§ **INFORMATION PROVIDED**:
-------------------------

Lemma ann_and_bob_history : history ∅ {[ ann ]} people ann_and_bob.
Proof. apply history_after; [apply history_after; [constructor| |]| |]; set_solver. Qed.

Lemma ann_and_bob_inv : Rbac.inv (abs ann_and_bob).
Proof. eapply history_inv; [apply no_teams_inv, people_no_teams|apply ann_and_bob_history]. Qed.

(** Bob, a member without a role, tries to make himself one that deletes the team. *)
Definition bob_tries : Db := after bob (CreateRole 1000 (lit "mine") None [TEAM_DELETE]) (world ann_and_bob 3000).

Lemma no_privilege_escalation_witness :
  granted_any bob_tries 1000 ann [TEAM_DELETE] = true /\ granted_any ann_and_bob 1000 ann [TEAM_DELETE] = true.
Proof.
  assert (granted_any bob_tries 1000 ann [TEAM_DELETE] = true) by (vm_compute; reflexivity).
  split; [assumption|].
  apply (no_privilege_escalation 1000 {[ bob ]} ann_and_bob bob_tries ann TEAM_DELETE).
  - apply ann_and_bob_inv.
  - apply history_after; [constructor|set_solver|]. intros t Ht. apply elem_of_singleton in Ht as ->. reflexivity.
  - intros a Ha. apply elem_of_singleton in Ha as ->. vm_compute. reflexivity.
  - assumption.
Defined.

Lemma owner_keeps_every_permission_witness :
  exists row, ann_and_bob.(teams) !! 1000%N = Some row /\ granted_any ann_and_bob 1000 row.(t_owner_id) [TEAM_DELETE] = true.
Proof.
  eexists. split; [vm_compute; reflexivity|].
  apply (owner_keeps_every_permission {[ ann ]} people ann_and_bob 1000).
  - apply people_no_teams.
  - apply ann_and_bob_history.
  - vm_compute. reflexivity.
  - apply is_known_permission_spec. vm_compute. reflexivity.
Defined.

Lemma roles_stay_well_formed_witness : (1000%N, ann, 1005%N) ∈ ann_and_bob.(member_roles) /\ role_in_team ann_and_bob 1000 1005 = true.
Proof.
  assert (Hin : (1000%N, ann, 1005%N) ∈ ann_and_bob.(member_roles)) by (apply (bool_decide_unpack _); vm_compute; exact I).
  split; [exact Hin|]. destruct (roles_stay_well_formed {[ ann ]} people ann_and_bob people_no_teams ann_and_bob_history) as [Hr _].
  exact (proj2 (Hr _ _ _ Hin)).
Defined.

-------------------------

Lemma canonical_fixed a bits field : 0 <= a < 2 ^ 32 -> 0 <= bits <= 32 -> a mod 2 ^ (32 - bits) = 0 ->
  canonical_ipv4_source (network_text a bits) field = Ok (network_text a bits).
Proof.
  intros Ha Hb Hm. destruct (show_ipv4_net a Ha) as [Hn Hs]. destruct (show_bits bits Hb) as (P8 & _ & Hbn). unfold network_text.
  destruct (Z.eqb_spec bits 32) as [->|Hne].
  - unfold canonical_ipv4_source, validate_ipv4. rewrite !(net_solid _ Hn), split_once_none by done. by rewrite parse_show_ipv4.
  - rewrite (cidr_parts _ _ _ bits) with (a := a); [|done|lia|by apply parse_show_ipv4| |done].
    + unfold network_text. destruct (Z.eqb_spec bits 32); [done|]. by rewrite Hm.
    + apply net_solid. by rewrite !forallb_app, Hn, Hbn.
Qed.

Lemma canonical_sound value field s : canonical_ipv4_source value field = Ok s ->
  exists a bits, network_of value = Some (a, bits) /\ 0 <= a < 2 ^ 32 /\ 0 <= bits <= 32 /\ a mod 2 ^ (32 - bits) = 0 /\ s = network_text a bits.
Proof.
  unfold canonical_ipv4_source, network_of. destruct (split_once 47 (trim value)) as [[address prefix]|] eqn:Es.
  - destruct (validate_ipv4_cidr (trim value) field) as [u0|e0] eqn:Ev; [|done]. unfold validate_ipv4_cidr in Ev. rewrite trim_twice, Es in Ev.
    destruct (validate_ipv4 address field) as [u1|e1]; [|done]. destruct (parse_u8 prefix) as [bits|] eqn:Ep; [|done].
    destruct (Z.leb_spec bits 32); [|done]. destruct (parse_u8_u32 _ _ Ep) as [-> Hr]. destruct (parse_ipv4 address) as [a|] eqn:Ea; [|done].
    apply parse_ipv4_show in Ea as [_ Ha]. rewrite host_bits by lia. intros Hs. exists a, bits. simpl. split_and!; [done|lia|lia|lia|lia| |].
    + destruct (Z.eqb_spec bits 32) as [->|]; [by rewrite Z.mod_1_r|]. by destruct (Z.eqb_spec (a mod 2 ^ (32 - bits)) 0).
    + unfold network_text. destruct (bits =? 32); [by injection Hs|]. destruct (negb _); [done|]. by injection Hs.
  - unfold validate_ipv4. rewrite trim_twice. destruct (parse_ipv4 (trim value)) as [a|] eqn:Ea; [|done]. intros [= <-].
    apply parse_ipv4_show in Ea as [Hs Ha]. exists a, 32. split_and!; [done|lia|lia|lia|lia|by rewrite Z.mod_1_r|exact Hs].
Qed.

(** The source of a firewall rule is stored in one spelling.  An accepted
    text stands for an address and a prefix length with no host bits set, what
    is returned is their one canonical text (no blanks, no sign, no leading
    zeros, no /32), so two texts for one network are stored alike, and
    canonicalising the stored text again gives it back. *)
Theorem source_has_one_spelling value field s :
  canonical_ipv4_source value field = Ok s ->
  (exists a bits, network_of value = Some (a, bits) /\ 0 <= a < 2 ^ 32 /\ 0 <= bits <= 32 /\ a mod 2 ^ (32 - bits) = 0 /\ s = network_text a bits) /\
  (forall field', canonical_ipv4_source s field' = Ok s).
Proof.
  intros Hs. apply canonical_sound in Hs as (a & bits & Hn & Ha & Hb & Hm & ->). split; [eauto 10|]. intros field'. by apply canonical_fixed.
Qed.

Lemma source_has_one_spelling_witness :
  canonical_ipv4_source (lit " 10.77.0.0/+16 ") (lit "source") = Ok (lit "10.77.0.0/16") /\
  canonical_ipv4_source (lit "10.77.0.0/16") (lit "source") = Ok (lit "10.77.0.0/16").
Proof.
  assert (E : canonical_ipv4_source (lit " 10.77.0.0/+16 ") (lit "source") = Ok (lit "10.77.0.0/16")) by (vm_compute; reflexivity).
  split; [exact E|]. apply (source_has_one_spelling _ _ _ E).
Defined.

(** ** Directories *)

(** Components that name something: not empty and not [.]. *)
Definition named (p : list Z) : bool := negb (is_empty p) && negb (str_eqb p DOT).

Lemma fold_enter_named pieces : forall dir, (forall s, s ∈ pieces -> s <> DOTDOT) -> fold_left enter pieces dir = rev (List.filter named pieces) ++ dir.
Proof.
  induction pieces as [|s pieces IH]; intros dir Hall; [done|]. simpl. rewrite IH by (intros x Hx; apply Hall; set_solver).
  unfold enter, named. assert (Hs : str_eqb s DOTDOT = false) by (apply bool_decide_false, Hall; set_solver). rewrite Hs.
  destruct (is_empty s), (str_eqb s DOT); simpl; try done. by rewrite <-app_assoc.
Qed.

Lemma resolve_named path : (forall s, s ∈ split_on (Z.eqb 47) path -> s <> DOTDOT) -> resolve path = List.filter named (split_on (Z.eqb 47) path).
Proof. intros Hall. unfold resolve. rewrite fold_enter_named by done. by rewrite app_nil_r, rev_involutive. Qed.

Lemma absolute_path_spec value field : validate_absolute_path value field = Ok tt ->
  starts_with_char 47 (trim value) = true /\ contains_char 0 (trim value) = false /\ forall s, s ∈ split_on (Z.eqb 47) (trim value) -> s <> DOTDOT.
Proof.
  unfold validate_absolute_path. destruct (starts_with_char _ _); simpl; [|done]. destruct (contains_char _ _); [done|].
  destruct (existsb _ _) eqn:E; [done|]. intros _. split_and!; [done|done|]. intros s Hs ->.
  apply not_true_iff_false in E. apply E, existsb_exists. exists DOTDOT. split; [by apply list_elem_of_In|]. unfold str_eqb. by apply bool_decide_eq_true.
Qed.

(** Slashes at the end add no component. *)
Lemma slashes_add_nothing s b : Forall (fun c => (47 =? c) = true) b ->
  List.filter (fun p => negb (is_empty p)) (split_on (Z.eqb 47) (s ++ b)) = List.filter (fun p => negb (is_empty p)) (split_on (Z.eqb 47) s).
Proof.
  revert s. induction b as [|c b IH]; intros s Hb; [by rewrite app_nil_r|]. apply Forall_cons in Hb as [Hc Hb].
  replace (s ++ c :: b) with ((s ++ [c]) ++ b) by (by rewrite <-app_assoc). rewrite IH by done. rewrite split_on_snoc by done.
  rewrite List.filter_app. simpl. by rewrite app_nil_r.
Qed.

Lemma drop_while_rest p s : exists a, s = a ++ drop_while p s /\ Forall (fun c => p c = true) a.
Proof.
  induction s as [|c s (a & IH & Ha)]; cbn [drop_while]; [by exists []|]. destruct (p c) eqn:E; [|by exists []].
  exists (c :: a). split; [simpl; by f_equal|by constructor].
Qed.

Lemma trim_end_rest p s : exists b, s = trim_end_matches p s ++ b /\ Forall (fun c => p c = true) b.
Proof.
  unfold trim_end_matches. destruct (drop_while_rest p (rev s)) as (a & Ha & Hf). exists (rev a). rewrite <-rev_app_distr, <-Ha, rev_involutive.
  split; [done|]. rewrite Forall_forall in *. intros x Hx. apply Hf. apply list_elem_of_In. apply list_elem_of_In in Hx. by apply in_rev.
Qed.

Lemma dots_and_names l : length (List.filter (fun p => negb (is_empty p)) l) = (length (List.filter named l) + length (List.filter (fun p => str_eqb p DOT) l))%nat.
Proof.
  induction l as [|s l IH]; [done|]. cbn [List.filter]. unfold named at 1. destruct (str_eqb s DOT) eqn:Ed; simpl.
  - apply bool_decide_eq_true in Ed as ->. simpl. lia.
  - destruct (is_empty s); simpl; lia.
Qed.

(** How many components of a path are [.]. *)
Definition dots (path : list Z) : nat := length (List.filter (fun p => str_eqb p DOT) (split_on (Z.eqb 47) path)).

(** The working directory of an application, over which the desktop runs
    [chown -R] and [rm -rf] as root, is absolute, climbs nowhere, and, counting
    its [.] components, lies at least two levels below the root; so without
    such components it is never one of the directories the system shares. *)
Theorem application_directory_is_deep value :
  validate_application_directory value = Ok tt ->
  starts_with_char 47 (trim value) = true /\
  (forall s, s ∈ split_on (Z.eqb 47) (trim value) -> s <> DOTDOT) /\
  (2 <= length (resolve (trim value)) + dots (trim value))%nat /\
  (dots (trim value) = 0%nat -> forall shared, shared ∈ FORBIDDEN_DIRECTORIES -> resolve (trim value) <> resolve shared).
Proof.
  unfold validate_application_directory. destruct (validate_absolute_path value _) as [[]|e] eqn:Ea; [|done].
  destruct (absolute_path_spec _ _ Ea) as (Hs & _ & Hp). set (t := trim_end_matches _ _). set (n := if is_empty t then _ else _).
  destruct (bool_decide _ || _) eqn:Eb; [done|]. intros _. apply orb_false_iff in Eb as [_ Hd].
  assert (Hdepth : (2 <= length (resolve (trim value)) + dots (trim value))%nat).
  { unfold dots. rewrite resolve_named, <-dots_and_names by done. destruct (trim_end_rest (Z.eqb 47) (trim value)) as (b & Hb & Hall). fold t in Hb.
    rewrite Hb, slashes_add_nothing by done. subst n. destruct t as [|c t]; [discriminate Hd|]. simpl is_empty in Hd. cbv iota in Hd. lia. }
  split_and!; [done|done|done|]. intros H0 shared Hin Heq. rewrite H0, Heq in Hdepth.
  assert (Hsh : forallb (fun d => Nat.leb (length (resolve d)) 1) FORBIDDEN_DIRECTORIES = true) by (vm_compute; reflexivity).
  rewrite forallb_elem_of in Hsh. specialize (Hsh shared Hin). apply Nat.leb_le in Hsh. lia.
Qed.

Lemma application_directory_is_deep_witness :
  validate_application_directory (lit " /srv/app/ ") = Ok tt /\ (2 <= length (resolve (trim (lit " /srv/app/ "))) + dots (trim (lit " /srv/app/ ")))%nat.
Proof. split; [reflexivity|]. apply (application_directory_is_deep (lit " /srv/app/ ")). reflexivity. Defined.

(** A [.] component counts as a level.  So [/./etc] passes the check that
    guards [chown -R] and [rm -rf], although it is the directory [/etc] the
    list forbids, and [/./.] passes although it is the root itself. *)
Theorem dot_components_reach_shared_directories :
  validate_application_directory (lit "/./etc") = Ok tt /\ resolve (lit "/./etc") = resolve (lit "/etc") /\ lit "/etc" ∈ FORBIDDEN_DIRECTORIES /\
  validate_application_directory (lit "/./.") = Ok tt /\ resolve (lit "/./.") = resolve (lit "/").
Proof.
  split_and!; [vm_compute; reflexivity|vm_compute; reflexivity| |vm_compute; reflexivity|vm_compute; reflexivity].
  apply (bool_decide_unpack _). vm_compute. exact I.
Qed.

-------------------------

§ **EXERCISE**: Would you print exactly and only the lines of the material above that run from the line with "Lemma drop_while_rest p" through the line with "unfold trim_end_matches. destruct", both included?

§ **ANSWER**:
Lemma drop_while_rest p s : exists a, s = a ++ drop_while p s /\ Forall (fun c => p c = true) a.
Proof.
  induction s as [|c s (a & IH & Ha)]; cbn [drop_while]; [by exists []|]. destruct (p c) eqn:E; [|by exists []].
  exists (c :: a). split; [simpl; by f_equal|by constructor].
Qed.

Lemma trim_end_rest p s : exists b, s = trim_end_matches p s ++ b /\ Forall (fun c => p c = true) b.
Proof.
  unfold trim_end_matches. destruct (drop_while_rest p (rev s)) as (a & Ha & Hf). exists (rev a). rewrite <-rev_app_distr, <-Ha, rev_involutive.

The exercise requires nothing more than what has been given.